THERE'S LOTS OF STUFF ON THE INTERNET

  • The "How long has this been in the refrigerator?" list is so useful, especially if you're like me and would prefer not to poison yourself with food from your own kitchen.

  • "Free Will: Now You Have It, Now You Don't" at The New York Times explores the idea of free will:
    ...physicists, neuroscientists and computer scientists have joined the heirs of Plato and Aristotle in arguing about what free will is, whether we have it, and if not, why we ever thought we did in the first place.

  • "A deathswitch is an automated system that prompts you for your password on a regular schedule to make sure you are still alive. When you do not enter your password for some period of time, the system prompts you again several times. With no reply, the computer deduces you are dead or critically disabled, and your pre-scripted messages are automatically emailed to those named by you."

  • Problogger has an article entitled "Blogging Wills - What Happens To Your Blogs When You Die?"

  • The founder of The Shower Project explains his work this way:
    I work in the film industry and about a year and a half ago on the set of a film, the grip/electric guys were convinced I was pretending to be gay to "get" women. They would walk by me when I had my arm around a women and whisper things like, "We’re on to you, Brian." Anyway, to taunt my taunters I thought I would shower with several of these women and take a picture of it. I thought about it and talked about it and finally obsession set in and I set a goal to shower with 100 women by the end of the year.

  • "Redivider" is a journal of new literature and art.

  • For a weblog that is about such a specific topic, History Of The Button never ceases to get my attention. There is seemingly no end to buttons in the modern world.

  • "The Human Face Of Torture Dossier" at The Left End Of The Dial V2.0 is "...a series of features...intended to portray the human cost of torture by sharing the stories of those who've suffered directly as well as those stories of friends and loved ones of torture victims."

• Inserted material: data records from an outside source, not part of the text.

Definition forecast_columns : list string :=
  ["temperature_2m_max"; "temperature_2m_min"; "precipitation_sum";
   "cloudcover_mean"].

(** Does [daily_data] hold each forecast column as an array of at
    least [n] values? *)
Definition covers (daily_data : json) (n : nat) : bool :=
  forallb
    (fun key =>
       match getitem_str daily_data key with
       | inr (JList col) => (n <=? length col)%nat
       | _ => false
       end)
    forecast_columns.

(** The second [try] block of [get_weather_forecast]. *)
Definition fetch_forecast (latitude longitude : spec_float)
    (forecast_date : string) : io (option pydict) :=
  try_except
    (data <- _http_get forecast_url
               (forecast_params latitude longitude) user_agent ;;
     lift (daily_entry data forecast_date))
    [URLError; HTTPError; KeyError; ValueError; IndexError]
    (fun _ => ret None).

Definition get_weather_forecast (latitude longitude : spec_float)
    (forecast_date : string) : io (option pydict) :=
  let start_date := utcnow_date W in
  let end_date := (start_date + 10)%Z in
  match strptime_ymd W forecast_date with
  | None => ret None
  | Some requested_date =>
      if (requested_date <? start_date)%Z || (requested_date >? end_date)%Z
      then ret None
      else fetch_forecast latitude longitude forecast_date
  end.

Definition get_weather_from_city_name (city country : string)
  : io (option pydict) :=
  coords <- get_latitude_longitude city country ;;
  match coords with
  | Some (latitude, longitude) => get_weather latitude longitude
  | None => ret None
  end.

Definition get_weather_forecast_from_city_name
    (city country forecast_date : string) : io (option pydict) :=
  coords <- get_latitude_longitude city country ;;
  match coords with
  | Some (latitude, longitude) =>
      get_weather_forecast latitude longitude forecast_date
  | None => ret None
  end.
(** The session request was answered 2xx. *)
Definition granted (x : RequestOptions * Payload * Completion IncomingMessage) : bool :=
  is_session x && negb (is_transfer x) && negb (is_abrupt (snd x)) && negb (non_2xx (snd x)).

(** At most one session request, and a transfer only after a granted
    session. *)
Inductive requests_order
  : list (RequestOptions * Payload * Completion IncomingMessage) -> Prop :=
| no_request : requests_order []
| session_only x :
    is_session x = true -> is_transfer x = false -> requests_order [x]
| session_then_transfer x y :
    granted x = true -> is_transfer y = true -> is_session y = false ->
    requests_order [x; y].

(** The arguments [getFolderId] and [createFolder] pass to the Drive client. *)
Definition list_params (DRIVE_ID : string) : ListParams :=
  {| lp_driveId := DRIVE_ID;
     lp_includeItemsFromAllDrives := true;
     lp_supportsAllDrives := true;
     lp_corpora := "drive";
     lp_q := "mimeType='application/vnd.google-apps.folder'";
     lp_fields := "files(id, name)" |}.

Definition create_params (DRIVE_ID name : string) : CreateParams :=
  {| cp_supportsTeamDrives := true;
     cp_driveId := DRIVE_ID;
     cp_resource :=
       {| fm_name := name;
          fm_mimeType := "application/vnd.google-apps.folder";
          fm_parents := [DRIVE_ID] |};
     cp_fields := "id" |}.

Section Verdicts.
Variable JSON_stringify : Json -> string.
Variable JSON_parse : string -> Completion Json.
Variable new_URL : string -> Completion URL.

  • "La Jetée" (1962) is the film upon which "12 Monkeys" was based. Get some snack food and sit down to watch this film. It is one of my all-time favourites.


  • The Implicit Association Test "...presents a method that demonstrates the conscious-unconscious divergences much more convincingly than has been possible with previous methods." In other words:
    Psychologists understand that people may not say what's on their minds either because they are unwilling or because they are unable to do so. For example, if asked "How much do you smoke?" a smoker who smokes 4 packs a day may purposely report smoking only 2 packs a day because they are embarrassed to admit the correct number. Or, the smoker may simply not answer the question, regarding it as a private matter. (These are examples of being unwilling to report a known answer.) But it is also possible that a smoker who smokes 4 packs a day may report smoking only 2 packs because they honestly believe they only smoke about 2 packs a day. (Unknowingly giving an incorrect answer is sometimes called self-deception; this illustrates being unable to give the desired answer).

    The unwilling-unable distinction is like the difference between purposely hiding something from others and unconsciously hiding something from yourself. The Implicit Association Test makes it possible to penetrate both of these types of hiding. The IAT measures implicit attitudes and beliefs that people are either unwilling or unable to report.


  • Need to make an apology? The Apology Blog can help.

  • Read an article from Eurozine called "Blogging, The Nihilist Impulse":
    Media theorist and Internet activist Geert Lovink formulates a theory of weblogs that goes beyond the usual rhetoric of citizens' journalism. Blogs lead to decay, he writes. What's declining is the "Belief in the Message". Instead of presenting blog entries as mere self-promotion, we should interpret them as decadent artefacts that remotely dismantle the broadcast model.

  • Simon Høgsberg, a photographer, has a project called "Faces Of New York" in which he photographs people and then asks them about their faces.

  • "Smashing Telly is a hand edited collection of the best free, instantly available TV on the web. Not 30 second clips of a dog on a skateboard, or the millionth person to mime the Numa song, but full length programs. Smashing Telly, not Gimmick Telly."

  • And do go read Bloggy McBlog Blog, the King of the Bloggers.